══ INFORMATION GIVEN

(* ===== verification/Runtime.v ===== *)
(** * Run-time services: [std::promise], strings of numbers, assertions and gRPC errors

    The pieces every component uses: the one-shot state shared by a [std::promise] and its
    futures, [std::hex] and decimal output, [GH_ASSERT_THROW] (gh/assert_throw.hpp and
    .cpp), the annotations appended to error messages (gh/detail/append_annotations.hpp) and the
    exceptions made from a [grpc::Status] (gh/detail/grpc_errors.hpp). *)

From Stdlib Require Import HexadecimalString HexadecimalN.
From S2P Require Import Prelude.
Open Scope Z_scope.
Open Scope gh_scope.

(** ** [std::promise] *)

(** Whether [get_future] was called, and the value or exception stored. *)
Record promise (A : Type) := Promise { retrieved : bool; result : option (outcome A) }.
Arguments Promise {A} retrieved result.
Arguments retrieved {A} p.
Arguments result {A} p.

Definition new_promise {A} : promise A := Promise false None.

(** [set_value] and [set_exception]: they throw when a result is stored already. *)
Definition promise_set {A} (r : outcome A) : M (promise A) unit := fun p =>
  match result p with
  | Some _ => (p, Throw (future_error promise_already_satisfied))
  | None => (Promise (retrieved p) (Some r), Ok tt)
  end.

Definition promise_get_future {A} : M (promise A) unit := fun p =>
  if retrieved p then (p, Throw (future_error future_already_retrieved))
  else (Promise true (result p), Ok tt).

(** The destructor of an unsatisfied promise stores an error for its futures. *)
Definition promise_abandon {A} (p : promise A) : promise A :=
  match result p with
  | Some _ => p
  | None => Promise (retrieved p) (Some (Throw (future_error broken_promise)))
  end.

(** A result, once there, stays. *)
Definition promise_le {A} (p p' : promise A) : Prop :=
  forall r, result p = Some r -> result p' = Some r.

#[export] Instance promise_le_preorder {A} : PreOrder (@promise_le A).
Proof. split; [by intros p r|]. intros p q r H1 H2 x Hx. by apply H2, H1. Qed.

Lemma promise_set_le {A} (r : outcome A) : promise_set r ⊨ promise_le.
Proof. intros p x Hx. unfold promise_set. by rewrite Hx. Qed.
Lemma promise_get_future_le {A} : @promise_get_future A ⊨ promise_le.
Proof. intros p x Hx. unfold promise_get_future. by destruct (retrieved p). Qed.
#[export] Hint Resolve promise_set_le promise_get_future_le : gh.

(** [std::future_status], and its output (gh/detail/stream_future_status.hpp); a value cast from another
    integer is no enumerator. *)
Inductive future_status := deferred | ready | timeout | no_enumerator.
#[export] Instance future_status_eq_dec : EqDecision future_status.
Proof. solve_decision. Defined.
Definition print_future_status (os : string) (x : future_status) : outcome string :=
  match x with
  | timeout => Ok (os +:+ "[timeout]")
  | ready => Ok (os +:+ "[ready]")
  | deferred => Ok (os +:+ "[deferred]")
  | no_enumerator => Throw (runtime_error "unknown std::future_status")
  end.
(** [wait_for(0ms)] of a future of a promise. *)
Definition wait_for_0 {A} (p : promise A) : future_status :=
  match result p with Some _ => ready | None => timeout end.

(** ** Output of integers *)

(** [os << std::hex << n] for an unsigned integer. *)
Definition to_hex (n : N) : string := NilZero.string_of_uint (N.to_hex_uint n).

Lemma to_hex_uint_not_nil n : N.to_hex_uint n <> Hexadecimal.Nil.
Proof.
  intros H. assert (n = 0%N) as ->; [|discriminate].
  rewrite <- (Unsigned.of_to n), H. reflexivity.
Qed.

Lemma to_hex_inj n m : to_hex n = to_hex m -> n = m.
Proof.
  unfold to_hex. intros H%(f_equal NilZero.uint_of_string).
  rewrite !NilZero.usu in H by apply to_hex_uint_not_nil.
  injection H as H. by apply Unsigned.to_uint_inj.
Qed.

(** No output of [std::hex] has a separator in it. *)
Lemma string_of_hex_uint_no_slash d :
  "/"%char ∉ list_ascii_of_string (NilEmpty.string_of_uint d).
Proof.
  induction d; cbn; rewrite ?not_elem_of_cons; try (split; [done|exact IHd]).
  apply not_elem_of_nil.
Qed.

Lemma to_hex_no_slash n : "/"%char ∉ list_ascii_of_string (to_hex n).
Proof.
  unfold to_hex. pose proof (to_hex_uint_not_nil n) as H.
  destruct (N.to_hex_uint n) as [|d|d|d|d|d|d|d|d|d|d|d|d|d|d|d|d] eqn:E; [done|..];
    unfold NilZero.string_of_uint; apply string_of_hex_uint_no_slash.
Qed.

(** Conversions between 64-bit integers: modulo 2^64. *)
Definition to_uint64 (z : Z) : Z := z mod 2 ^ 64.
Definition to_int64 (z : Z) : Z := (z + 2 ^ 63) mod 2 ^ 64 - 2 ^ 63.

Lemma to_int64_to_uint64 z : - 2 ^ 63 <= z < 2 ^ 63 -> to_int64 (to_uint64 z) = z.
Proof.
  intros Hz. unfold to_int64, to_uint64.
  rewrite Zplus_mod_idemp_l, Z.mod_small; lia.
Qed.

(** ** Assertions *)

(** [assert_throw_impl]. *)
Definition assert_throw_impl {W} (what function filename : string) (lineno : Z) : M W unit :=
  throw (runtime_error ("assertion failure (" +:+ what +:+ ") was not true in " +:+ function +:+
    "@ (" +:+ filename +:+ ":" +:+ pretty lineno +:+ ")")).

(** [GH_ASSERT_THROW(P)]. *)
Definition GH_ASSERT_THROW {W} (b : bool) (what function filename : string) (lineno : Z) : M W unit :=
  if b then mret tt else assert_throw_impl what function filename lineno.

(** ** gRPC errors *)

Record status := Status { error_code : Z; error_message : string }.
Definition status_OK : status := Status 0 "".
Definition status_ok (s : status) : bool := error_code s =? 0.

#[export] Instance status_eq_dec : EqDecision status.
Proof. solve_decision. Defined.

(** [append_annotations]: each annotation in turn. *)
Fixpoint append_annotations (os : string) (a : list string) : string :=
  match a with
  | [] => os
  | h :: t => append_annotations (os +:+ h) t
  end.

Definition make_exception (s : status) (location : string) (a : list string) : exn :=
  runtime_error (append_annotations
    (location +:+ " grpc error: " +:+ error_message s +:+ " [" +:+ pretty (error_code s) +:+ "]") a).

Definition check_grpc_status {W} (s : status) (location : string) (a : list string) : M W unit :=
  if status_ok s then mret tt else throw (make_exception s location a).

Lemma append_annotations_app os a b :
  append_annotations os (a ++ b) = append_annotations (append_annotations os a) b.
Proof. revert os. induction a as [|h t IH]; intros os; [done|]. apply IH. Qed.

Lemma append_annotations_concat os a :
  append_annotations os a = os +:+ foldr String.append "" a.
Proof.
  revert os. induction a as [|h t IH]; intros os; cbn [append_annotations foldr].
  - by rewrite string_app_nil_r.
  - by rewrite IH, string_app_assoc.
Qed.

════

(PROBLEM DETAILS):
Whenever the word "true" shows up in a line of the entries, copy that line.

(ANSWER FOR THIS EXERCISE):
  else (Promise true (result p), Ok tt).
  throw (runtime_error ("assertion failure (" +:+ what +:+ ") was not true in " +:+ function +:+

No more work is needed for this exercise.